Impact of Donor Consent to Cross Clamp Time on Heart and Lung Allograft Recovery
A. F. Akbar1, J. Moore. Ruck2, A. L. Zhou1, A. Kalra3, B. L. Shou1, A. J.. Casillan4, A. Kilic5, E. L. Bush6 1Johns Hopkins School of Medicine, Baltimore, Maryland 2Johns Hopkins University School of Medicine, Baltimore, Maryland 3Johns Hopkins School of Medicine; Sidney Kimmel Medical College at Thomas Jefferson University, Philadelphia, Pennsylvania 4Johns Hopkins Hospital, Baltimore, Maryland 5The Johns Hopkins Hospital, Baltimore, Maryland 6The Johns Hopkins University, Dept. of Surgery, Division of Thoracic, Baltimore, Maryland
Medical Student Johns Hopkins School of Medicine Baltimore, Maryland, United States
Disclosure(s):
Armaan F. Akbar, n/a: No financial relationships to disclose
Purpose: While increasing time between donor consent to cross clamp (CTCC) may increase organ exposure to perfusion fluids and therefore decrease desirability for recovery, animal models have suggested that function-limiting reperfusion injury occurs in lungs recovered soon after brain death. We investigated the relationship between CTCC time and thoracic organ recovery. Methods: Using United Network for Organ Sharing Registry data, we identified 134,127 deceased donors from 2005-2022 from whom at least one organ was recovered. Donation after circulatory death donors or those with an unknown CTCC time were excluded. Donors were categorized by CTCC quartile: < 26 hours (Q1), 26-36 hours (Q2), 36-51 hours (Q3), >51 hours (Q4). The primary outcome was proportion of donors with heart and lung recovery, transplantation, and discard. Discard was defined as organs recovered but ultimately not used for transplant. Baseline characteristics and outcomes were assessed using Wilcoxon rank sum and chi-square testing for continuous and categorical variables, respectively. Results: Median CTCC was 36 hours (IQR=26-51). Donors with the shortest CTCC time (Q1 donors) were older, more likely to be white, had a higher rate of smoking, diabetes, hypertension, and cancer, and had a lower rate of cocaine use and pulmonary infection than donors with the longest CTCC time (Q4 donors) (Table 1).

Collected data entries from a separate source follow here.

(* ===== verification/Stack.v ===== *)
(** * The provider from the first object to the last

    An application opens a fabric, a domain on it, completion queues and an
    address vector in the domain, and an endpoint on those; it uses the
    endpoint; it closes everything in the opposite order.  The theorems here
    put together what the other files show of the parts: opening leads to
    the states in which the endpoint is safe, and from every state the
    endpoint reaches everything can be closed.  Further theorems show what
    happens when objects are closed in another order. *)

From stdpp Require Import sorting strings.
From S2P Require Import Prelude Iov Wire Config Kernel Attr Getinfo Cq CqFifo Av AvIp MrCache MrCacheInv State Mr.
From S2P Require Import MrInv Pending Ring Msg Rma RingRx Progress Ep Cntr Objects Segments Pres Frame Inv Rules PendInv Safety.
From S2P Require Import SafetyRing SafetyRx RingPoll SafetyTx SafetyEp Emits Refs CntrSpec ObjSpec Startup Ops Effects Reach Close.
From S2P Require Import AvSpec.

(** ** The calls *)

(** What an application passes to the calls that open the objects: the
    attributes, the names of the new objects and, for the two queues, how
    their wait objects come up; the cache gets its monitor and limits from the
    environment. *)
Record stack := mkStack {
  sk_fabric : fi_fabric_attr; sk_domain : Z; sk_ep : Z; sk_version : Z; sk_info : fi_info;
  sk_monitor : bool; sk_max_cnt : Z; sk_max_size : Z; sk_setup : Z;
  sk_txq : Z; sk_tx_attr : fi_cq_attr; sk_tx_wait : Z; sk_tx_poll : Z;
  sk_rxq : Z; sk_rx_attr : fi_cq_attr; sk_rx_wait : Z; sk_rx_poll : Z;
  sk_av_attr : fi_av_attr; sk_universe : Z; sk_selective : bool }.

Section Stack.
Context {K : Type} `{!Kernel K}.
Implicit Types w : world K.

(** The next call, once the last one has succeeded. *)
Definition next (m k : St K Z) : St K Z := r <- m ;; if negb (r =? 0) then ret r else k.

Lemma wp_next m k (Q : Z -> world K -> Prop) w :
  wp m (fun r w' => if r =? 0 then wp k Q w' else Q r w') w -> wp (next m k) Q w.
Proof.
  intros H. apply wp_bind. eapply wp_mono; [exact H|]. cbn beta. intros r w' H'. destruct (r =? 0); [exact H'|by apply wp_ret].
Qed.

(** A call that succeeds. *)
Lemma wp_next_ok m k (P : world K -> Prop) (Q : Z -> world K -> Prop) w :
  wp m (fun r w' => r = 0 /\ P w') w -> (forall w', P w' -> wp k Q w') -> wp (next m k) Q w.
Proof. intros Hm Hk. apply wp_next. eapply wp_mono; [exact Hm|]. cbn beta. intros r w' [-> H']. by apply Hk. Qed.

Definition stack_open (a : stack) : St K Z :=
  next (rds_fabric (sk_fabric a))
  (next (rds_domain_open (sk_domain a) (sk_version a) (Some (sk_info a)) (sk_monitor a) (sk_max_cnt a) (sk_max_size a) (sk_setup a))
  (next (rds_cq_open (sk_txq a) (sk_tx_attr a) (sk_tx_wait a) (sk_tx_poll a))
  (next (rds_cq_open (sk_rxq a) (sk_rx_attr a) (sk_rx_wait a) (sk_rx_poll a))
  (next (ofi_ip_av_create (sk_av_attr a) (sk_universe a))
  (ep_open (sk_ep a) (sk_version a) (sk_info a) (sk_selective a) (sk_txq a) (sk_rxq a)))))).

Fixpoint close_all (f : Z -> St K Z) (ids : list Z) : St K Z :=
  match ids with
  | [] => ret 0
  | id :: ids => next (f id) (close_all f ids)
  end.

(** The application knows what it has opened. *)
Definition cntr_ids w : list Z := (map_to_list (w_cntrs w)).*1.
Definition cq_ids w : list Z := (map_to_list (ob_cq_refs (w_obj w))).*1.

Definition stack_close : St K Z :=
  next rds_ep_close
  (next (ids <- gets cntr_ids ;; close_all util_cntr_close ids)
  (next (ids <- gets cq_ids ;; close_all rds_cq_close ids)
  (next (av <- gets (fun w => ob_av (w_obj w)) ;; match av with Some _ => ip_av_close | None => ret 0 end)
  (next rds_domain_close rds_fabric_close)))).

(** ** Opening *)

(** A process that has opened nothing. *)
Record process_fresh w : Prop := {
  pf_cfg : config_ok (w_cfg w); pf_live : w_live w = false; pf_ref : e_ref (w_ep w) = 0;
  pf_cntrs : w_cntrs w = ∅; pf_cqs : ob_cq_refs (w_obj w) = ∅; pf_av : ob_av (w_obj w) = None }.

(** Arguments without null pointers where the calls follow them, two queues
    of the provider's own, a vector that is not empty. *)
Record stack_ok (a : stack) : Prop := {
  so_fabric : is_Some (fba_name (sk_fabric a));
  so_domain : exists d, in_domain_attr (sk_info a) = Some d /\ is_Some (dma_name d);
  so_queues : sk_txq a <> sk_rxq a;
  so_tx : has (qa_flags (sk_tx_attr a)) FI_PEER = false /\ 0 <= qa_size (sk_tx_attr a) <= 2 ^ 63;
  so_rx : has (qa_flags (sk_rx_attr a)) FI_PEER = false /\ 0 <= qa_size (sk_rx_attr a) <= 2 ^ 63;
  so_av : 1 <= (if aa_count (sk_av_attr a) =? 0 then sk_universe a else aa_count (sk_av_attr a)) }.

(** A domain with queues only. *)
Record based (info : fi_info) w : Prop := {
  bs_cfg : config_ok (w_cfg w); bs_live : w_live w = false; bs_dom : domain_fresh (w_dom w); bs_refs : refs_ok alone w;
  bs_caps : has (in_caps info) FI_SOURCE = true -> has (ud_caps (ob_domain (w_obj w))) FI_SOURCE = true;
  bs_av : ob_av (w_obj w) = None; bs_fmt : ud_addr_format (ob_domain (w_obj w)) = in_addr_format info }.

Lemma based_k info w k' : based info w -> based info (w <| w_k := k' |>).
Proof. intros [H1 H2 H3 H4 H5 H6 H7]. split; [done..| |done|done|done]. by apply (refs_part alone w). Qed.

(** Bits added to a mask stay set. *)
Lemma has_more a b m : has a m = true -> has (Z.lor a b) m = true.
Proof. unfold has. rewrite !negb_true_iff, !Z.eqb_neq. intros H E. apply H. rewrite Z.land_lor_distr_l in E. by apply Z.lor_eq_0_l in E. Qed.

Lemma domain_based self info a name d w :
  process_fresh w -> uf_domain_list (ob_fabric (w_obj w)) = [] -> uf_ref (ob_fabric (w_obj w)) = 0 -> domain_fresh d ->
  based info (dom_plus (Z.b2z (d_cache_enabled d)) (w <| w_obj ::= domain_made self info a name |> <| w_dom := d |>)).
Proof.
  intros [H1 H2 H3 H4 H5 H6] Hl Hr Hd. split; [done|done|done| |intros H; by apply has_more|done|done].
  split; unfold own, caching, dom_plus; w_simpl; rewrite ?H2; cbn; rewrite ?H4, ?H5, ?H6; [by intros id r ?%lookup_empty_Some|by intros r|by intros id c ?%lookup_empty_Some|by destruct (d_cache_enabled d)|done|done|done|].
  unfold fabric_ok. cbn. rewrite Hl, Hr. split_and!; [apply NoDup_singleton|done|done|apply list_elem_of_here].
Qed.

(** The queue is open and can take completions. *)
Definition queue_ok (src : bool) w (id : Z) : Prop := is_Some (ob_cq_refs (w_obj w) !! id) /\ bound_ok (w_cqs w) (Some id) src.

Lemma queue_k src w k' id : queue_ok src w id -> queue_ok src (w <| w_k := k' |>) id.
Proof. done. Qed.

Lemma queue_opened info id attr w :
  based info w -> ob_cq_refs (w_obj w) !! id = None -> has (qa_flags attr) FI_PEER = false -> 0 <= qa_size attr <= 2 ^ 63 ->
  let w' := cq_opened id attr w in
  based info w' /\ queue_ok (has (in_caps info) FI_SOURCE) w' id /\
  (forall src id', id' <> id -> queue_ok src w id' -> queue_ok src w' id') /\
  (forall id', id' <> id -> ob_cq_refs (w_obj w') !! id' = ob_cq_refs (w_obj w) !! id').
Proof.
  intros Hb Hn Hp Hs w'. pose proof Hb as [H1 H2 H3 H4 H5 H6 H7].
  assert (Ho : forall id', id' <> id -> ob_cq_refs (w_obj w') !! id' = ob_cq_refs (w_obj w) !! id') by (intros id' Hne; by apply lookup_insert_ne).
  assert (Eq : w_cqs w' = <[id := new_cq attr w]> (w_cqs w)) by (unfold w', cq_opened; w_simpl; by rewrite Hp).
  split_and!; [..|exact Ho].
  - split; [done..| |done|done|done]. by apply (refs_open_cq alone w).
  - split; [eexists; apply lookup_insert_eq|]. rewrite Eq. intros i [= <-]. exists (new_cq attr w), []. rewrite lookup_insert_eq. split; [done|].
    split; [by apply util_cq_init_rep|]. intros E. unfold new_cq. rewrite (H5 E). by eexists.
  - intros src id' Hne [Ho' Hb']. split; [by rewrite Ho|]. rewrite Eq. intros i [= <-]. destruct (Hb' id' eq_refl) as (q & cs & E & Hq).
    exists q, cs. by rewrite lookup_insert_ne.
Qed.

Lemma av_ready info txq rxq attr universe w :
  based info w -> queue_ok (has (in_caps info) FI_SOURCE) w txq -> queue_ok (has (in_caps info) FI_SOURCE) w rxq ->
  domain_ready alone info txq rxq (av_opened attr universe w).
Proof.
  intros [H1 H2 (D1 & D2 & D3) H4 H5 H6 H7] [Ht1 Ht2] [Hr1 Hr2]. split; [done| |exact Hr2| | | |done| |done].
  - intros i E. destruct (Ht2 i E) as (q & cs & ? & ? & _). by exists q, cs.
  - intros ep E. change (d_reg_ep (w_dom w) = Some ep) in E. congruence.
  - intros h [m E]. change (d_mrs (w_dom w) !! h = Some m) in E. rewrite D2 in E. by apply lookup_empty_Some in E.
  - by exists [].
  - split; [exact alone_ok|]. by apply (refs_open_av alone w).
Qed.

(** A vector for IPv4 addresses. *)
Lemma new_av_ipv4 attr universe :
  1 <= (if aa_count attr =? 0 then universe else aa_count attr) -> has (aa_flags attr) OFI_AV_DYN_ADDRLEN = false ->
  av_ipv4 (new_av FI_SOCKADDR_IN attr universe).
Proof.
  intros Hn Hf. split_and!; [|done|exact Hf]. split; cbn [new_av av_chunk_cnt av_hash av_pool]; [|intros k i; rewrite !lookup_empty; naive_solver|by intros i e ?%lookup_empty_Some..].
  unfold roundup_power_of_two. destruct (_ <? 2); [lia|]. apply Z.pow_pos_nonneg; [lia|]. pose proof (Z.log2_nonneg ((if aa_count attr =? 0 then universe else aa_count attr) - 1)). lia.
Qed.

(** Everything up to the endpoint. *)
Lemma stack_ready a (Q : Z -> world K -> Prop) w :
  (forall k : K, (k_alloc RBMAP_SIZE k).1 <> None) -> process_fresh w -> stack_ok a ->
  (forall r w', r <> 0 -> Q r w') ->
  (forall w', domain_ready alone (sk_info a) (sk_txq a) (sk_rxq a) w' -> (in_addr_format (sk_info a) = FI_SOCKADDR_IN -> av_ipv4 (w_avec w')) ->
     wp (ep_open (sk_ep a) (sk_version a) (sk_info a) (sk_selective a) (sk_txq a) (sk_rxq a)) Q w') ->
  wp (stack_open a) Q w.
Proof.
  intros Hmap Hf [[fname Ef] (d & Ed & [dname En]) Hne [Htp Hts] [Hrp Hrs] Hav] Hfail Hep. unfold stack_open.
  assert (Hfail' : forall (r : Z) (m : St K Z) w', r <> 0 -> if r =? 0 then wp m Q w' else Q r w').
  { intros r m w' Hr. rewrite (proj2 (Z.eqb_neq r 0) Hr). by apply Hfail. }
  apply wp_next. eapply wp_mono; [by apply fabric_spec|]. cbn beta. intros r w1 (k1 & [[Hr ->]|[-> ->]]); [by apply Hfail'|].
  apply wp_next. eapply wp_mono; [by apply (domain_open_spec _ _ _ d dname)|]. cbn beta. intros r w2 (k2 & [[Hr ->]|[-> (dom & Hd & Ew)]]); [by apply Hfail'|].
  assert (Hb : based (sk_info a) w2 /\ ob_cq_refs (w_obj w2) = ∅).
  { subst w2. split; [|exact (pf_cqs _ Hf)]. apply domain_based; [by destruct Hf|done..]. }
  clear Ew. destruct Hb as [Hb Ho]. cbn [Z.eqb].
  apply wp_next. eapply wp_mono; [apply cq_open_spec|]. cbn beta. intros r w3 (k3 & [[Hr ->]|[-> ->]]); [by apply Hfail'|].
  destruct (queue_opened _ (sk_txq a) (sk_tx_attr a) _ (based_k _ _ k3 Hb)) as (Hb3 & Hq3 & _ & Ho3); [w_simpl; by rewrite Ho|done|done|]. cbn [Z.eqb].
  apply wp_next. eapply wp_mono; [apply cq_open_spec|]. cbn beta. intros r w4 (k4 & [[Hr ->]|[-> ->]]); [by apply Hfail'|].
  destruct (queue_opened _ (sk_rxq a) (sk_rx_attr a) _ (based_k _ _ k4 Hb3)) as (Hb4 & Hq4 & Hk4 & _); [|done|done|].
  { specialize (Ho3 (sk_rxq a) ltac:(congruence)). etransitivity; [exact Ho3|]. w_simpl. by rewrite Ho. }
  apply (Hk4 _ (sk_txq a)) in Hq3; [|done]. cbn [Z.eqb].
  apply wp_next. eapply wp_mono; [apply av_create_spec|]. cbn beta. intros r w5 (k5 & [[[-> Hfl] ->]|[Hr _]]); [|by apply Hfail'].
  cbn [Z.eqb]. apply Hep; [exact (av_ready _ _ _ _ _ _ (based_k _ _ k5 Hb4) (queue_k _ _ k5 _ Hq3) (queue_k _ _ k5 _ Hq4))|].
  intros Ef'. pose proof (bs_fmt _ _ (based_k _ _ k5 Hb4)) as Efmt. unfold av_opened. cbn [set_field w_avec]. rewrite Efmt, Ef'. by apply new_av_ipv4.
Qed.

(** ** Closing *)

Lemma close_all_spec {A} (get : world K -> gmap Z A) (f : Z -> St K Z) (P : world K -> Prop) :
  (forall id w, P w -> is_Some (get w !! id) -> wp (f id) (fun r w' => r = 0 /\ P w' /\ get w' = delete id (get w)) w) ->
  forall ids w, P w -> NoDup ids -> (forall id, id ∈ ids <-> is_Some (get w !! id)) ->
  wp (close_all f ids) (fun r w' => r = 0 /\ P w' /\ get w' = ∅) w.
Proof.
  intros Hf ids. induction ids as [|id ids IH]; intros w HP Hn Hin; cbn [close_all].
  - apply wp_ret. split_and!; [done|done|]. apply map_empty. intros id. apply eq_None_not_Some. intros Hs%Hin. by apply elem_of_nil in Hs.
  - apply NoDup_cons in Hn as [Hid Hn]. eapply wp_next_ok; [apply Hf; [done|apply Hin, list_elem_of_here]|]. cbn beta. intros w' [HP' E]. apply IH; [done|done|].
    intros id'. rewrite E, lookup_delete_is_Some, <- Hin, elem_of_cons. split; [|naive_solver]. intros H. split; [congruence|by right].
Qed.

Lemma map_ids {A} (m : gmap Z A) : NoDup (map_to_list m).*1 /\ forall id, id ∈ (map_to_list m).*1 <-> is_Some (m !! id).
Proof.
  split; [apply NoDup_fst_map_to_list|]. intros id. rewrite list_elem_of_fmap. split.
  - intros ([i a] & -> & H%elem_of_map_to_list). by exists a.
  - intros [a H%elem_of_map_to_list]. by exists (id, a).
Qed.

(** Teardown after the endpoint: nobody else, no endpoint. *)
Record ending w : Prop := {
  en_refs : refs_ok alone w; en_live : w_live w = false; en_reg : reg_ok w;
  en_cache : exists held, cache_on (caching w) (the_cache w) held }.

Lemma ending_step w w' : ending w -> refs_ok alone w' -> w_live w' = w_live w -> w_dom w' = w_dom w -> e_self (w_ep w') = e_self (w_ep w) ->
  e_sock (w_ep w') = e_sock (w_ep w) -> ending w'.
Proof.
  intros [H1 H2 H3 H4] Hr El Ed Es Ek. split; [done|congruence| |unfold caching, the_cache in *; by rewrite Ed].
  intros ep Hep. unfold reg_ok, ep_sock_of in *. rewrite El, Es, Ek. rewrite Ed in *. by apply H3.
Qed.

Q1 donors more frequently died from stroke while Q4 donors more frequently died from anoxia. The percentage of donors from whom the heart and at least one lung was recovered, respectively, was 18.8% and 12.2% for Q1 donors compared to 50.0% (p < 0.001) and 34.4% (p < 0.001) for Q4 donors (Figure 1). Of donors with the heart recovered, 98.9% of Q1 donors and 99.2% of Q4 donors had the heart transplanted (p=0.050), while 1.1% and 0.8% had the heart discarded (p=0.050). Of donors with at least one lung recovered, 96.5% of Q1 donors and 96.6% of Q4 donors had at least one lung transplanted (p=0.71), while 6.5% and 5.1% had at least one lung discarded (p < 0.001). Conclusion: Increasing time from donor consent to cross clamp is associated with greater thoracic organ recovery and utilization, and decreased organ discard. This suggests that prolonged lung and heart fluid resuscitation prior to cross clamp may not negatively impact organ viability. Further research is necessary to explore the impact of consent to clamp time on post-transplant outcomes.
Identify the source of the funding for this research project: This work was supported by the Pozefsky Scholars Program.